The message from this study is that you should lower LDL as much as possible, using a tolerable dose of medication, and if you have risk factors such as diabetes or a family history of heart disease, you should start lowering LDL early.
The Beat: Looking at the other side of the coin, what about side effects and risks? Muscle aches are often mentioned.
Dr. McPherson: Yes, side effects are a valid concern, and there are several recognized side effects associated with statins. But serious side effects are very rare and are generally avoidable. Muscle problems can range from minor aches and stiffness to severe muscle pain and weakness. Full-blown rhabdomyolysis, where muscle tissue breaks down rapidly, occurs extremely rarely. In my 26 years of managing patients’ cholesterol levels, I have only had two cases of rhabdomyolysis.
Studies have shown that the occurrence of muscle pain isn’t greatly increased over people not taking statins. Mostly, when they do occur, these muscular side effects are a nuisance that can decrease quality of life and reduce adherence to the medication. The likelihood is greater in older patients, women and people of Asian descent.
Statins can also elevate liver enzymes. We do follow liver enzymes in certain situations, but this side effect is very rare.
The bottom line is that, for the vast majority of people, the benefits of statins far outweigh any increased risk. And the benefits are not limited to heart health. Overall, statin users have about a twofold decrease in the risk of developing dementia. Does this mean statins are protective? Well, whatever we can do to improve vascular risk factors and maintain good blood flow can be expected to protect the brain from vascular dementia.
Also, there is currently a great deal of interest in statins in the cancer world because there is emerging evidence for a reduced risk of breast cancer and improved outcomes for women with inflammatory breast cancer—a particularly aggressive form. There may also be some benefit with prostate cancer.
The Beat: So, for patients who do experience muscle discomfort, what are the options?

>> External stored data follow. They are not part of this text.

(** * Daily Agent KPI pipeline ([src/app.py], class [Pipeline])

    A shallow embedding of the aggregation pipeline of the KPI generator and
    the properties of its specification.

    The pipeline is written against pandas.  The parts of pandas that the
    pipeline calls are modelled here as far as the pipeline depends on them:
    - a cell holds a Python object ([value]); a column is a [Series] with a
      declared [dtype]; a [DataFrame] is an ordered list of labelled columns;
    - what pandas does with floating-point numbers, with date strings, with
      the text form of a timestamp and with the [sum] reducer is kept behind
      the interfaces [Scalars] and [Pandas];
    - the mutable [Pipeline] object is threaded explicitly, and a raised
      exception is a [Raise] result that keeps the state reached so far.

    Conventions:
    - pandas is taken as in its 1.x and 2.x releases: [astype(str)] turns a
      missing value into the text "nan" ("NaT" in a datetime column),
      [groupby] leaves out the rows whose key holds a missing value,
      [drop_duplicates] and [merge] take two missing keys as equal, and
      [pd.to_datetime] raises on a value it cannot read;
    - strings are byte strings, and [lower] and [strip] act on the ASCII
      range; the texts the pipeline compares with ("yes", "no show", "off",
      "pass", "fail") and the column names it uses are ASCII;
    - a column of integers that receives missing values in a merge is stored
      by pandas as floats; the model keeps the integers, a count of 1 and a
      count of 1.0 being the same count;
    - of the Streamlit page around the class, only the two [except]
      clauses around the call of [build_db] are modelled. *)

From Stdlib Require Import ZArith List String Ascii Bool Lia DecimalString.
From stdpp Require Import base decidable option list gmap strings.

Open Scope string_scope.
Open Scope list_scope.
Open Scope Z_scope.

(** ** Python strings *)

Module Py.

Definition lower_ascii (c : ascii) : ascii :=
  let n := nat_of_ascii c in
  if (65 <=? n)%nat && (n <=? 90)%nat then ascii_of_nat (n + 32) else c.

(** [str.lower()] on the ASCII range. *)
Fixpoint lower (s : string) : string :=
  match s with
  | EmptyString => EmptyString
  | String c s' => String (lower_ascii c) (lower s')
  end.

(** The ASCII characters [str.strip()] removes: TAB, LF, VT, FF, CR, the
    separators FS, GS, RS, US and the space. *)
Definition is_space (c : ascii) : bool :=
  let n := nat_of_ascii c in
  ((9 <=? n)%nat && (n <=? 13)%nat) || ((28 <=? n)%nat && (n <=? 32)%nat).

Fixpoint lstrip (s : string) : string :=
  match s with
  | EmptyString => EmptyString
  | String c s' => if is_space c then lstrip s' else s
  end.

Fixpoint rstrip (s : string) : string :=
  match s with
  | EmptyString => EmptyString
  | String c s' =>
      match rstrip s' with
      | EmptyString => if is_space c then EmptyString else String c EmptyString
      | r => String c r
      end
  end.

Definition strip (s : string) : string := rstrip (lstrip s).

(** [str(n)] for a Python [int]. *)
Definition str_int (n : Z) : string := NilZero.string_of_int (Z.to_int n).

(** [sep.join(l)]. *)
Definition join (sep : string) (l : list string) : string := String.concat sep l.

(** Two decimal digits, zero padded ([%m], [%d]). *)
Definition pad2 (n : Z) : string :=
  if n <? 10 then "0" +:+ str_int n else str_int n.

(** Four decimal digits, zero padded ([%Y] for the years 0..9999). *)
Definition pad4 (n : Z) : string :=
  if n <? 10 then "000" +:+ str_int n
  else if n <? 100 then "00" +:+ str_int n
  else if n <? 1000 then "0" +:+ str_int n
  else str_int n.

End Py.

(** ** Exceptions and results *)

Inductive exn :=
| ValueError (msg : string)
| KeyError (msg : string)
| TypeError (msg : string)
| AttributeError (msg : string).

Inductive result (A : Type) :=
| Ok (a : A)
| Raise (e : exn).
Arguments Ok {A} a.
Arguments Raise {A} e.

#[global] Instance result_ret : MRet result := @Ok.
#[global] Instance result_bind : MBind result := fun A B f m =>
  match m with
  | Ok a => f a
  | Raise e => Raise e
  end.

(** Run [f] over a list from left to right, stopping at the first exception. *)
Fixpoint for_each {A B} (f : A -> result B) (l : list A) : result (list B) :=
  match l with
  | [] => Ok []
  | x :: l' =>
      match f x with
      | Raise e => Raise e
      | Ok y =>
          match for_each f l' with
          | Raise e => Raise e
          | Ok ys => Ok (y :: ys)
          end
      end
  end.

(** ** Timestamps

    A pandas [Timestamp] is a count of nanoseconds since 1970-01-01. *)

Module Time.

Definition ns_per_day : Z := 86400 * 1000000000.

Definition int64_min : Z := - 2 ^ 63.
Definition int64_max : Z := 2 ^ 63 - 1.

(** Day number (days since 1970-01-01) to (year, month, day) in the
    proleptic Gregorian calendar. *)
Definition civil_from_days (d : Z) : Z * Z * Z :=
  let z := d + 719468 in
  let era := z / 146097 in
  let doe := z - era * 146097 in
  let yoe := (doe - doe / 1460 + doe / 36524 - doe / 146096) / 365 in
  let y := yoe + era * 400 in
  let doy := doe - (365 * yoe + yoe / 4 - yoe / 100) in
  let mp := (5 * doy + 2) / 153 in
  let dd := doy - (153 * mp + 2) / 5 + 1 in
  let m := if mp <? 10 then mp + 3 else mp - 9 in
  (if m <=? 2 then y + 1 else y, m, dd).

(** (year, month, day) to day number. *)
Definition days_from_civil (y m d : Z) : Z :=
  let y' := if m <=? 2 then y - 1 else y in
  let era := y' / 400 in
  let yoe := y' - era * 400 in
  let mp := if m <=? 2 then m + 9 else m - 3 in
  let doy := (153 * mp + 2) / 5 + d - 1 in
  let doe := yoe * 365 + yoe / 4 - yoe / 100 + doy in
  era * 146097 + doe - 719468.

(** [Timestamp.strftime('%Y-%m-%d')]. *)
Definition strftime_ymd (t : Z) : string :=
  let '(y, m, d) := civil_from_days (t / ns_per_day) in
  Py.pad4 y +:+ "-" +:+ Py.pad2 m +:+ "-" +:+ Py.pad2 d.

End Time.

(** ** Python scalars

    What Python and pandas do with a floating-point number, with the text of
    a timestamp and with a date written as text is not modelled; the
    pipeline only needs the following operations on them. *)

Class Scalars (F : Type) := {
  float_eq_dec :: EqDecision F;
  (** [float(n)] *)
  float_of_int : Z -> F;
  (** [repr(x)], the digits [str] gives for a float *)
  float_repr : F -> string;
  (** [x == n] for an integer [n] *)
  float_eqb : F -> Z -> bool;
  (** [int(x)], rounding toward zero *)
  float_to_int : F -> Z;
  (** [str(t)] for a [Timestamp] *)
  timestamp_repr : Z -> string;
  (** the string parser of [pd.to_datetime]: [None] when the text is not a
      date, [Some None] when it reads as [NaT] *)
  parse_datetime : string -> option (option Z);
  (** the number parser of the spreadsheet reader, on a text that is not an
      integer literal: [None] when the text is not a number *)
  parse_float : string -> option F;
}.

(** ** Values, series and frames *)

(** A cell of a frame.  [VNaN] is the missing value ([NaN], or [NaT] in a
    datetime column); a float that is not missing is a [VFloat]. *)
Inductive value {F : Type} :=
| VNaN
| VInt (n : Z)
| VFloat (x : F)
| VStr (s : string)
| VBool (b : bool)
| VTime (t : Z).
Arguments value F : clear implicits.

Inductive dtype := int64 | float64 | bool_ | object_ | datetime64.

Dr. McPherson: Muscle pain is the most common reason that people stop taking statins or reduce their dosage. We want to do everything we can to keep people properly on their medication because the benefits are dramatically reduced when statins are not taken as prescribed.
It’s the minor side effects that lead most people to avoid or stop taking a statin. Of course, these side effects may not seem minor to someone who wakes up with muscle cramps in the middle of the night. They are minor in terms of serious harm, but they can affect your quality of life.
In most cases, we can manage these side effects by adjusting the dose of a statin that a person is taking. Or we can switch to a different statin. This is the preferred approach to get the greatest reduction in LDL. We can also stagger the days when the statin is taken, such as three times per week, alternate days or even once a week, although this can reduce effectiveness. Or we can reduce the statin dose more significantly and combine it with another cholesterol-lowering medication.
Only about 2% of people are unable to take a statin due to side effects. This is a small but real portion of the population. For these individuals, other drugs are available. These include some older cholesterol-lowering medications that are generally less effective. A new group of agents called PCSK9 inhibitors is on the horizon and should be available in two to five years. This treatment can reduce LDL as much or more than statins, generally without side effects, but must be administered by injection by the patient every two weeks.